Saved entries:
BEGIN
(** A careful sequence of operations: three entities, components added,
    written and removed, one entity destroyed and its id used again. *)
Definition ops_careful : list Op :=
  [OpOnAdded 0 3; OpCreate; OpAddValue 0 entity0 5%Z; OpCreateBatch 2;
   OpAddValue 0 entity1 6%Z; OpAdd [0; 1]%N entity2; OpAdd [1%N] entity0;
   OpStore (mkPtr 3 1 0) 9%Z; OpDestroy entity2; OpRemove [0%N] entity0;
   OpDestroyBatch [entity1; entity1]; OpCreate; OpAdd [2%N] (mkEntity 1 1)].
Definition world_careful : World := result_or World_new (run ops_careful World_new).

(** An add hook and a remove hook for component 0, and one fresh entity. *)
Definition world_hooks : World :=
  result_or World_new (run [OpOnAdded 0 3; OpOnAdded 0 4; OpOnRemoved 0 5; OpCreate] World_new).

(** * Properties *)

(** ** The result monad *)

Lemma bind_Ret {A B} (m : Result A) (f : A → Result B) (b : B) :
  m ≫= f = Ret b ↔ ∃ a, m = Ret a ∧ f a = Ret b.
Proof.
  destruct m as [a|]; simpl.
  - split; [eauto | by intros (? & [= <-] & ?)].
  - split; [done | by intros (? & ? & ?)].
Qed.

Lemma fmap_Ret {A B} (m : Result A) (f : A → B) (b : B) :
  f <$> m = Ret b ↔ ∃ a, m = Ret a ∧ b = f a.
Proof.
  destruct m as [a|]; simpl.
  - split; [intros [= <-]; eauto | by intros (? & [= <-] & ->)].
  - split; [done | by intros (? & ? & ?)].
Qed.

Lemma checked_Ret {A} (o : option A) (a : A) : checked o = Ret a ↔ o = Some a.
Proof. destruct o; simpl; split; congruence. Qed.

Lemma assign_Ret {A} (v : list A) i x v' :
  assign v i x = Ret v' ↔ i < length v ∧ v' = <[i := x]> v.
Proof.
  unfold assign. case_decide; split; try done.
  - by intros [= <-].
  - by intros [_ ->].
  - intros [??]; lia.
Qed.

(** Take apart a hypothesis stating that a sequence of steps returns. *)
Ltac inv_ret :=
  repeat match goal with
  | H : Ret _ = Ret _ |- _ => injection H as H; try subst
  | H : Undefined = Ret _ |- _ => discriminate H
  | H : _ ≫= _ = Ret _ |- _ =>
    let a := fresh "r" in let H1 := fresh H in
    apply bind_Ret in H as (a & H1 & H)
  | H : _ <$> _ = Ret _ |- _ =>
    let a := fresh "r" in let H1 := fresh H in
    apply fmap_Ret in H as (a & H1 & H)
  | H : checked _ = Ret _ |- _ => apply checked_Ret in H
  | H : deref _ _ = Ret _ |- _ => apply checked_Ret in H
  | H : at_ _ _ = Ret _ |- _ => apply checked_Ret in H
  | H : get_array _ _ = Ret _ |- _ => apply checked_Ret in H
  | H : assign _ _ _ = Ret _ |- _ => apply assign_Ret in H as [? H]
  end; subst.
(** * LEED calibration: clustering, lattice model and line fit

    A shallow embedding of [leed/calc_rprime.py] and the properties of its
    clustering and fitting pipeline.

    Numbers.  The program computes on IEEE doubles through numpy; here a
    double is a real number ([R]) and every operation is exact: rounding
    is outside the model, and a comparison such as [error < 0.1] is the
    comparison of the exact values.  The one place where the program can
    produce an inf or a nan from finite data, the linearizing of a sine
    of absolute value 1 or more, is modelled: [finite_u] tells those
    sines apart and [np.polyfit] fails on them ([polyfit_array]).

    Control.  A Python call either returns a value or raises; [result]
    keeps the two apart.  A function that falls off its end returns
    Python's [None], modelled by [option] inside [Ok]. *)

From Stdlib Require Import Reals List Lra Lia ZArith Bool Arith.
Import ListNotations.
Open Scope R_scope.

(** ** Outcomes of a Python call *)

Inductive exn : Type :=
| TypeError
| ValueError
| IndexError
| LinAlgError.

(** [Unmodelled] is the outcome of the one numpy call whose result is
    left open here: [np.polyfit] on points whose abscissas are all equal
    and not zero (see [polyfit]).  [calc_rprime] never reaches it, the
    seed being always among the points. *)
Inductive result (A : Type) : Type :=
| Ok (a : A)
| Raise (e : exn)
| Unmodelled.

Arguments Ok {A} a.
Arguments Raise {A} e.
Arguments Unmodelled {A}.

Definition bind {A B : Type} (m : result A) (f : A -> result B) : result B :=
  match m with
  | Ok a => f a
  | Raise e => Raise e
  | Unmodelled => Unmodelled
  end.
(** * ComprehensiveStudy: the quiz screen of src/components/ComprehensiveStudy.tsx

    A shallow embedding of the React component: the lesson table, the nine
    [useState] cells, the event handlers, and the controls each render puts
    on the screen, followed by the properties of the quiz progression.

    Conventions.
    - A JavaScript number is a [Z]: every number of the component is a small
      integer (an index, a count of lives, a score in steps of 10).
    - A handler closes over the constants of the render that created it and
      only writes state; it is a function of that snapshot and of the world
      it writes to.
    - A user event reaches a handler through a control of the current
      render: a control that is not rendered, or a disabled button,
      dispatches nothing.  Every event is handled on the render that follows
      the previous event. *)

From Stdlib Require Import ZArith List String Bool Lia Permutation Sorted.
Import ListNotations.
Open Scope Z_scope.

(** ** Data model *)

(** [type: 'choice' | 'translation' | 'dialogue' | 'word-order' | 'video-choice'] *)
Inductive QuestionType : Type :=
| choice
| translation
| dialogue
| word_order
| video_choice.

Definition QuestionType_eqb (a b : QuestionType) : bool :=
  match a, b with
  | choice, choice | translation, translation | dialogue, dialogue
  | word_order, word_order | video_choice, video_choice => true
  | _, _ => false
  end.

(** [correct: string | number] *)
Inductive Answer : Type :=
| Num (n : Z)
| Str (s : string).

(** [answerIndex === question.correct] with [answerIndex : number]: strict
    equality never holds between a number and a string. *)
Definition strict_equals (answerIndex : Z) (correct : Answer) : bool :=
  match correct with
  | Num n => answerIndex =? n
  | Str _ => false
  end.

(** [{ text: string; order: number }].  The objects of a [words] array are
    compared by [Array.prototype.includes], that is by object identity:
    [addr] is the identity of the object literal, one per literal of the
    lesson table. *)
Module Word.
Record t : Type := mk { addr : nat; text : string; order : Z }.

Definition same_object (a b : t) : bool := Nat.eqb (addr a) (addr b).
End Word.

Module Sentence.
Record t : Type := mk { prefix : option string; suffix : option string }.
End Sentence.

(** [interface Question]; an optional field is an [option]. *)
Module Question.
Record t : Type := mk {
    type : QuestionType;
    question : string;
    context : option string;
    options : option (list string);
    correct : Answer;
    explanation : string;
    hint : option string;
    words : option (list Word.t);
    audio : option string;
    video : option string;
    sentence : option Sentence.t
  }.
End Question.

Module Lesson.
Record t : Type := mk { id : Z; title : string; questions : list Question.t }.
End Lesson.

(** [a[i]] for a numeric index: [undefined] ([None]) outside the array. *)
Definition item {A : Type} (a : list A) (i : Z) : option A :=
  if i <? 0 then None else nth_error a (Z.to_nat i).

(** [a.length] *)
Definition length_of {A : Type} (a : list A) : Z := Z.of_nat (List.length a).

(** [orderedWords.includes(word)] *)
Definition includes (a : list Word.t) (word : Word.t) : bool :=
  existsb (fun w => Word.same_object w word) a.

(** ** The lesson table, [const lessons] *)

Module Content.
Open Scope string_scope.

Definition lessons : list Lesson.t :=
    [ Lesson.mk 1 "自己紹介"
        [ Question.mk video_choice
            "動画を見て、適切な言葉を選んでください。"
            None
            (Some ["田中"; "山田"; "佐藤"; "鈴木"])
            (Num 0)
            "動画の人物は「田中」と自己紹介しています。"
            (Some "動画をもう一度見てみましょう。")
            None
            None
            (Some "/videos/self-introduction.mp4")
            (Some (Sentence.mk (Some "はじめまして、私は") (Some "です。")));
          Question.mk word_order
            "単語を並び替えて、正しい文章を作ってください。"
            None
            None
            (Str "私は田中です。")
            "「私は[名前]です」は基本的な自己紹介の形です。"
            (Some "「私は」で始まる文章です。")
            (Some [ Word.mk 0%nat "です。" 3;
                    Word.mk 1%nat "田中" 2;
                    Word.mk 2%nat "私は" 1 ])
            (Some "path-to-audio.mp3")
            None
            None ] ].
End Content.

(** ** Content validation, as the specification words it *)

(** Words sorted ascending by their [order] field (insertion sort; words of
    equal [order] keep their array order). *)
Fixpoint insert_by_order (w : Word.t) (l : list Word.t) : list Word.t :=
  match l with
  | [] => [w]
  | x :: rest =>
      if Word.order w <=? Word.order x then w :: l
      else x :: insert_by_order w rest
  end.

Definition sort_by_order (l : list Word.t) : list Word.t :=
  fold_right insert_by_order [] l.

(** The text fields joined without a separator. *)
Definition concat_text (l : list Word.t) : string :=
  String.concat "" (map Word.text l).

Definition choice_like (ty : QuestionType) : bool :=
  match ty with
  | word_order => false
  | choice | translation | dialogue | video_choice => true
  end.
END
◆ TASK GOAL ◆
Using the data above, transcribe the lines that run from the line with "Definition QuestionType_eqb (a" to the line with "(** [a[i]] for", both ends kept, and output nothing else.

◆ SOLUTION ◆
Definition QuestionType_eqb (a b : QuestionType) : bool :=
  match a, b with
  | choice, choice | translation, translation | dialogue, dialogue
  | word_order, word_order | video_choice, video_choice => true
  | _, _ => false
  end.

(** [correct: string | number] *)
Inductive Answer : Type :=
| Num (n : Z)
| Str (s : string).

(** [answerIndex === question.correct] with [answerIndex : number]: strict
    equality never holds between a number and a string. *)
Definition strict_equals (answerIndex : Z) (correct : Answer) : bool :=
  match correct with
  | Num n => answerIndex =? n
  | Str _ => false
  end.

(** [{ text: string; order: number }].  The objects of a [words] array are
    compared by [Array.prototype.includes], that is by object identity:
    [addr] is the identity of the object literal, one per literal of the
    lesson table. *)
Module Word.
Record t : Type := mk { addr : nat; text : string; order : Z }.

Definition same_object (a b : t) : bool := Nat.eqb (addr a) (addr b).
End Word.

Module Sentence.
Record t : Type := mk { prefix : option string; suffix : option string }.
End Sentence.

(** [interface Question]; an optional field is an [option]. *)
Module Question.
Record t : Type := mk {
    type : QuestionType;
    question : string;
    context : option string;
    options : option (list string);
    correct : Answer;
    explanation : string;
    hint : option string;
    words : option (list Word.t);
    audio : option string;
    video : option string;
    sentence : option Sentence.t
  }.
End Question.

Module Lesson.
Record t : Type := mk { id : Z; title : string; questions : list Question.t }.
End Lesson.

(** [a[i]] for a numeric index: [undefined] ([None]) outside the array. *)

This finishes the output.